Excerpts from a dataset:
>>>
(* ===== verification/Tools.v ===== *)
(** Three small programs: [apps/webget.cc], which fetches a page, [apps/tun.cc], which
    prints the packets of a TUN device, and [apps/tcp_native.cc], which copies between
    standard streams and a TCP socket of the kernel. *)
From S2P Require Import Prelude.
From S2P Require Buffer Parser Address IPv4Header IPv4Datagram TCPHeader TCPSegment Show.
From S2P Require FileDescriptor Socket CommandLine Safety.
From Stdlib Require Import Ascii String.
Import Address(Address).
Import FileDescriptor Show.
Import Socket(NetKernel, NetLaws).
Import Safety(yields, defined, yields_then, bind_yields, yields_mono).
#[local] Existing Instance Parser.ParseResult_eq_dec.
Open Scope Z_scope.

(** ** [webget] *)

(** Carriage return and line feed. *)
Definition crlf : string :=
  String.String (ascii_of_nat 13) (String.String (ascii_of_nat 10) EmptyString).

(** The two strings that are written. *)
Definition request_line (host path : string) : bytes :=
  String.list_byte_of_string ("GET " <+> path <+> " HTTP/1.1" <+> crlf <+> "Host: " <+> host <+> crlf).
Definition closing_line : bytes := String.list_byte_of_string ("Connection: close" <+> crlf <+> crlf).

Section Webget.
Context {K : Type} `{NetKernel K}.

(** The loop that prints what is read, until the end of the file.  It takes a number of
    rounds; the result is what was printed, and whether the end was reached. *)
Fixpoint print_all (rounds : nat) (h : FileDescriptor) (cout : bytes) : IO K (bool * bytes) :=
  wr ← get h;
  if eof wr then mret (true, cout) else
  match rounds with
  | O => mret (false, cout)
  | S rounds =>
      data ← read npos h;
      print_all rounds h (cout ++ data)
  end.

(** [get_URL] once the socket is connected: [h] is the owner's end of the socket.  Joining
    the thread of the connection, at the end of [wait_until_closed], does nothing to it. *)
Definition fetch (rounds : nat) (host path : string) (h : FileDescriptor) : IO K (bool * bytes) :=
  _ ← write (Buffer.bvl_of_view (request_line host path)) true h;
  _ ← write (Buffer.bvl_of_view closing_line) true h;
  '(ended, cout) ← print_all rounds h [];
  if ended : bool then
    _ ← Socket.shutdown Socket.SHUT_WR h;
    _ ← Socket.shutdown Socket.SHUT_RDWR h;
    mret (true, cout)
  else mret (false, cout).

(** ** [tcp_native] *)

(** The socket of [main]; [resolve] is the constructor of [Address] from a host and a
    service. *)
Definition native_socket (resolve : string -> string -> result Address) (server_mode : bool)
    (argv : list string) : IO K FileDescriptor :=
  let arg i := default EmptyString (argv !! i) in
  if server_mode then
    listening_socket ← Socket.TCPSocket_new;
    _ ← Socket.set_reuseaddr listening_socket;
    a ← lift (resolve (arg 2%nat) (arg 3%nat));
    _ ← Socket.bind a listening_socket;
    _ ← Socket.listen 16 listening_socket;
    s ← Socket.accept listening_socket;
    _ ← release listening_socket;
    mret s
  else
    connecting_socket ← Socket.TCPSocket_new;
    a ← lift (resolve (arg 1%nat) (arg 2%nat));
    _ ← Socket.connect a connecting_socket;
    mret connecting_socket.

End Webget.

(** The check of the arguments: [None] prints the usage and fails, otherwise the result is
    [server_mode]. *)
Definition native_arguments (argv : list string) : option bool :=
  let argc := Z.of_nat (Datatypes.length argv) in
  if argc <? 3 then None else
  let server_mode := CommandLine.strncmp_eq "-l" (default EmptyString (argv !! 1%nat)) 3 in
  if server_mode && (argc <? 4) then None else Some server_mode.

(** ** [tun] *)

(** One turn of the loop of [main] on what was read: what it prints on [cout]. *)
Definition show_packet (buffer : bytes) : result string :=
  let cout := newline <+> newline <+> "***" <+> newline <+> "*** Got packet:" <+> newline <+>
              "***" <+> newline <+> hexdump buffer 0 <+>
              "attempting to parse as ipv4 datagram... " in
  '(r, ip_dgram) ← IPv4Datagram.parse IPv4Datagram.default (Buffer.of_string buffer);
  if negb (bool_decide (r = Parser.NoError)) then Ok (cout <+> "failed." <+> newline) else
  let header := IPv4Datagram.header ip_dgram in
  let cout := cout <+> "success! totlen=" <+> dec (IPv4Header.len header) <+>
              ", IPv4 header contents:" <+> newline <+> ip_to_string header in
  if negb (IPv4Header.proto header =? IPv4Header.PROTO_TCP)
  then Ok (cout <+> newline <+> "Not TCP, skipping." <+> newline) else
  let cout := cout <+> newline <+> "Attempting to parse as a TCP segment... " in
  b ← Buffer.to_buffer (IPv4Datagram.payload ip_dgram);
  '(r, tcp_seg) ← TCPSegment.parse TCPSegment.default b (IPv4Header.pseudo_cksum header);
  if negb (bool_decide (r = Parser.NoError)) then Ok (cout <+> "failed." <+> newline) else
  Ok (cout <+> "success! payload len=" <+> dec (Buffer.buf_size (TCPSegment.payload tcp_seg)) <+>
      ", TCP header contents:" <+> newline <+> tcp_to_string (TCPSegment.header tcp_seg) <+> newline).

(** The loop of [main], for a number of rounds. *)
Fixpoint show_packets {K} `{NetKernel K} (rounds : nat) (tun : FileDescriptor) (cout : string)
    : IO K string :=
  match rounds with
  | O => mret cout
  | S rounds =>
      buffer ← read npos tun;
      s ← lift (show_packet buffer);
      show_packets rounds tun (cout <+> s)
  end.

(** ** What the programs do *)

Section Proofs.
Context {K : Type} `{Laws : NetLaws K}.
Implicit Types w : world K.

Lemma send_line b h w s :
  heap w !! h = Some s -> size b < 2 ^ 63 ->
  outcome (write (Buffer.bvl_of_view b) true h) w
    (fun _ w' => transferred (fd (wrapper s)) [] b w w' /\
       exists s', heap w' !! h = Some s' /\ fd (wrapper s') = fd (wrapper s)) io_error.
Proof using Type.
  intros Hs Hb. eapply outcome_mono; [apply write_outcome; [done|]| |done]; cbn; rewrite ?app_nil_r; [done|].
  intros n w' (_ & _ & Hall & Ht & k & _ & _ & Hh). specialize (Hall eq_refl). cbn in Hall, Ht.
  rewrite app_nil_r in Hall, Ht. subst n. rewrite take_ge in Ht by (unfold size; lia).
  split; [done|]. rewrite Hh, lookup_insert_eq. by eexists.
Qed.

Lemma print_all_outcome rounds : forall h cout w s,
  heap w !! h = Some s ->
  outcome (print_all rounds h cout) w
    (fun '(_, cout') w' => (exists d, cout' = cout ++ d /\ transferred (fd (wrapper s)) d [] w w') /\
       exists s', heap w' !! h = Some s' /\ fd (wrapper s') = fd (wrapper s)) io_error.
Proof using Type.
  assert (Hstop : forall h cout w s (b : bool), heap w !! h = Some s ->
    outcome (mret (b, cout)) w
      (fun '(_, cout') w' => (exists d, cout' = cout ++ d /\ transferred (fd (wrapper s)) d [] w w') /\
         exists s', heap w' !! h = Some s' /\ fd (wrapper s') = fd (wrapper s)) io_error).
  { intros h cout w s b Hs. split; [|by exists s]. exists []. rewrite app_nil_r.
    split; [done|]. by apply transferred_refl. }
  induction rounds as [|rounds IH]; intros h cout w s Hs; cbn [print_all]; apply outcome_bind;
    (eapply get_outcome; [done|]); (destruct (eof (wrapper s)); [by apply Hstop|]); [by apply Hstop|].
  apply outcome_bind. eapply outcome_mono; [by apply read_outcome| |by right].
  intros data w1 (_ & Ht & Hh).
  assert (Hs1 : heap w1 !! h = Some (mkShared (after_read npos data (wrapper s)) (use_count s)))
    by (rewrite Hh; apply lookup_insert_eq).
  eapply outcome_mono; [by apply (IH h (cout ++ data) w1)| |done].
  intros [b cout'] w2 [(d & -> & Ht2) Hs2]. split; [|exact Hs2].
  exists (data ++ d). rewrite app_assoc. split; [done|]. by apply (transferred_trans _ _ _ [] [] w w1 w2).
Qed.

Lemma shutdown_still how h w s :
  heap w !! h = Some s ->
  outcome (Socket.shutdown how h) w
    (fun _ w' => (forall n, transferred n [] [] w w') /\
       exists s', heap w' !! h = Some s' /\ fd (wrapper s') = fd (wrapper s)) io_error.
Proof using Laws.
  intros Hs. unfold Socket.shutdown, Socket.call_on. apply outcome_bind, outcome_bind.
  eapply get_outcome; [done|]. apply outcome_bind. unfold outcome at 1, syscall.
  pose proof (Socket.sys_shutdown_law (fd (wrapper s)) how (kernel w)) as Law.
  destruct (Socket.sys_shutdown _ _ _) as [r k']. destruct Law as [Lx Lr].
  unfold outcome at 1, lift. destruct Lr as [L0|[L1 L2]].
  2: { rewrite SystemCall_fails by done. right. by eexists. }
  rewrite SystemCall_succeeds by lia. cbn [mbind result_bind].
  assert (Hone : forall f w1 s1, heap w1 !! h = Some s1 -> fd (wrapper s1) = fd (wrapper s) ->
    (forall n, transferred n [] [] w w1) -> (forall wr, fd (f wr) = fd wr) ->
    outcome (modify h f) w1 (fun _ w' => (forall n, transferred n [] [] w w') /\
       exists s', heap w' !! h = Some s' /\ fd (wrapper s') = fd (wrapper s)) io_error).
  { intros f w1 s1 Hs1 Hf1 Ht1 Hf. apply modify_outcome with (s := s1); [done|]. split; [done|].
    cbn. rewrite lookup_insert_eq. eexists. split; [done|]. cbn. by rewrite Hf. }
  assert (Ht : forall n, transferred n [] [] w (set_kernel k' w)).
  { intros n. apply transferred_refl; intros x; apply Lx. }
  destruct (how =? Socket.SHUT_RD); [by apply (Hone _ _ s)|].
  destruct (how =? Socket.SHUT_WR); [by apply (Hone _ _ s)|].
  destruct (how =? Socket.SHUT_RDWR); [|by left]. apply outcome_bind.
  eapply outcome_mono; [by apply (Hone _ _ s)| |done]. intros _ w1 [Ht1 (s1 & Hs1 & Hf1)].
  by apply (Hone _ _ s1).
Qed.

(** [webget] sends the request, nothing more and nothing less, and prints exactly the bytes
    it has read from the socket, in order; it stops only at the end of the file. *)
Theorem fetch_prints_answer rounds host path h w s :
  heap w !! h = Some s -> size (request_line host path) < 2 ^ 63 ->
  outcome (fetch rounds host path h) w
    (fun '(_, cout) w' =>
       transferred (fd (wrapper s)) cout (request_line host path ++ closing_line) w w') io_error.
Proof using Laws.
  intros Hs Hb. unfold fetch. apply outcome_bind.
  eapply outcome_mono; [by apply send_line| |done]. intros _ w1 [T1 (s1 & Hs1 & F1)]. apply outcome_bind.
  eapply outcome_mono; [by apply send_line| |done]. intros _ w2 [T2 (s2 & Hs2 & F2)]. rewrite F1 in T2.
  apply outcome_bind. eapply outcome_mono; [by apply print_all_outcome| |done].
  intros [ended cout] w3 [(d & -> & T3) (s3 & Hs3 & F3)]. cbn [app]. rewrite F2, F1 in T3.
  pose proof (transferred_trans _ _ _ _ _ _ _ _ (transferred_trans _ _ _ _ _ _ _ _ T1 T2) T3) as T.
  cbn [app] in T. rewrite app_nil_r in T. destruct ended; [|done]. apply outcome_bind.
  eapply outcome_mono; [by apply shutdown_still| |done]. intros _ w4 [T4 (s4 & Hs4 & F4)].
  apply outcome_bind. eapply outcome_mono; [by apply shutdown_still| |done]. intros _ w5 [T5 _].
  pose proof (transferred_trans _ _ _ _ _ _ _ _ T
    (transferred_trans _ _ _ _ _ _ _ _ (T4 _) (T5 _))) as T6.
  cbn [app] in T6. rewrite !app_nil_r in T6. exact T6.
Qed.

End Proofs.

(** Whatever comes from the device, printing it is defined. *)
Theorem show_packet_defined buffer : defined (show_packet buffer).
Proof.
  unfold show_packet. apply yields_then; [apply Safety.datagram_parse_defined|]. intros [r d].
  destruct (negb _); [done|]. destruct (negb _); [done|].
  apply yields_then; [apply Safety.to_buffer_defined|]. intros b.
  apply yields_then; [apply Safety.segment_parse_defined|]. intros [r' seg]. by destruct (negb _).
Qed.

(** The arguments of [tcp_native]. *)
Example native_arguments_cases :
  native_arguments ["tcp_native"; "host"] = None /\
  native_arguments ["tcp_native"; "host"; "80"] = Some false /\
  native_arguments ["tcp_native"; "-l"; "host"] = None /\
  native_arguments ["tcp_native"; "-l"; "host"; "80"] = Some true.
Proof. by vm_compute. Qed.

#[local] Existing Instances Socket.toy_net Socket.toy_net_laws.

(** The server's answer is "ab", in two reads, and then the end of the file. *)
Lemma fetch_prints_answer_witness :
  exists w', fetch 5 "a" "/" 0%nat (toy_world [Byte.x61; Byte.x62] 1) = Ok ((true, [Byte.x61; Byte.x62]), w') /\
    given (kernel w') 5 = request_line "a" "/" ++ closing_line.
Proof.
  pose proof (fetch_prints_answer 5 "a" "/" 0%nat (toy_world [Byte.x61; Byte.x62] 1)
    (mkShared (mkFDWrapper 5 false false 0 0) 1) eq_refl ltac:(reflexivity)) as Hf.
  assert (E : fst <$> fetch 5 "a" "/" 0%nat (toy_world [Byte.x61; Byte.x62] 1)
              = Ok (true, [Byte.x61; Byte.x62])) by (vm_compute; reflexivity).
  unfold outcome in Hf. destruct (fetch _ _ _ _ _) as [[[b cout] w']|e]; [|discriminate E].
  cbn in E. injection E as -> ->. exists w'. split; [done|]. destruct Hf as [_ Hg].
  specialize (Hg 5). exact Hg.
Defined.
<<<
When you reach the line holding "eapply outcome_mono; [by apply send_line| |done]. intros _ w2" in the records above, begin reproducing exactly, stop after the line holding "exists w', fetch", and output nothing else.

Task output:
  eapply outcome_mono; [by apply send_line| |done]. intros _ w2 [T2 (s2 & Hs2 & F2)]. rewrite F1 in T2.
  apply outcome_bind. eapply outcome_mono; [by apply print_all_outcome| |done].
  intros [ended cout] w3 [(d & -> & T3) (s3 & Hs3 & F3)]. cbn [app]. rewrite F2, F1 in T3.
  pose proof (transferred_trans _ _ _ _ _ _ _ _ (transferred_trans _ _ _ _ _ _ _ _ T1 T2) T3) as T.
  cbn [app] in T. rewrite app_nil_r in T. destruct ended; [|done]. apply outcome_bind.
  eapply outcome_mono; [by apply shutdown_still| |done]. intros _ w4 [T4 (s4 & Hs4 & F4)].
  apply outcome_bind. eapply outcome_mono; [by apply shutdown_still| |done]. intros _ w5 [T5 _].
  pose proof (transferred_trans _ _ _ _ _ _ _ _ T
    (transferred_trans _ _ _ _ _ _ _ _ (T4 _) (T5 _))) as T6.
  cbn [app] in T6. rewrite !app_nil_r in T6. exact T6.
Qed.

End Proofs.

(** Whatever comes from the device, printing it is defined. *)
Theorem show_packet_defined buffer : defined (show_packet buffer).
Proof.
  unfold show_packet. apply yields_then; [apply Safety.datagram_parse_defined|]. intros [r d].
  destruct (negb _); [done|]. destruct (negb _); [done|].
  apply yields_then; [apply Safety.to_buffer_defined|]. intros b.
  apply yields_then; [apply Safety.segment_parse_defined|]. intros [r' seg]. by destruct (negb _).
Qed.

(** The arguments of [tcp_native]. *)
Example native_arguments_cases :
  native_arguments ["tcp_native"; "host"] = None /\
  native_arguments ["tcp_native"; "host"; "80"] = Some false /\
  native_arguments ["tcp_native"; "-l"; "host"] = None /\
  native_arguments ["tcp_native"; "-l"; "host"; "80"] = Some true.
Proof. by vm_compute. Qed.

#[local] Existing Instances Socket.toy_net Socket.toy_net_laws.

(** The server's answer is "ab", in two reads, and then the end of the file. *)
Lemma fetch_prints_answer_witness :
  exists w', fetch 5 "a" "/" 0%nat (toy_world [Byte.x61; Byte.x62] 1) = Ok ((true, [Byte.x61; Byte.x62]), w') /\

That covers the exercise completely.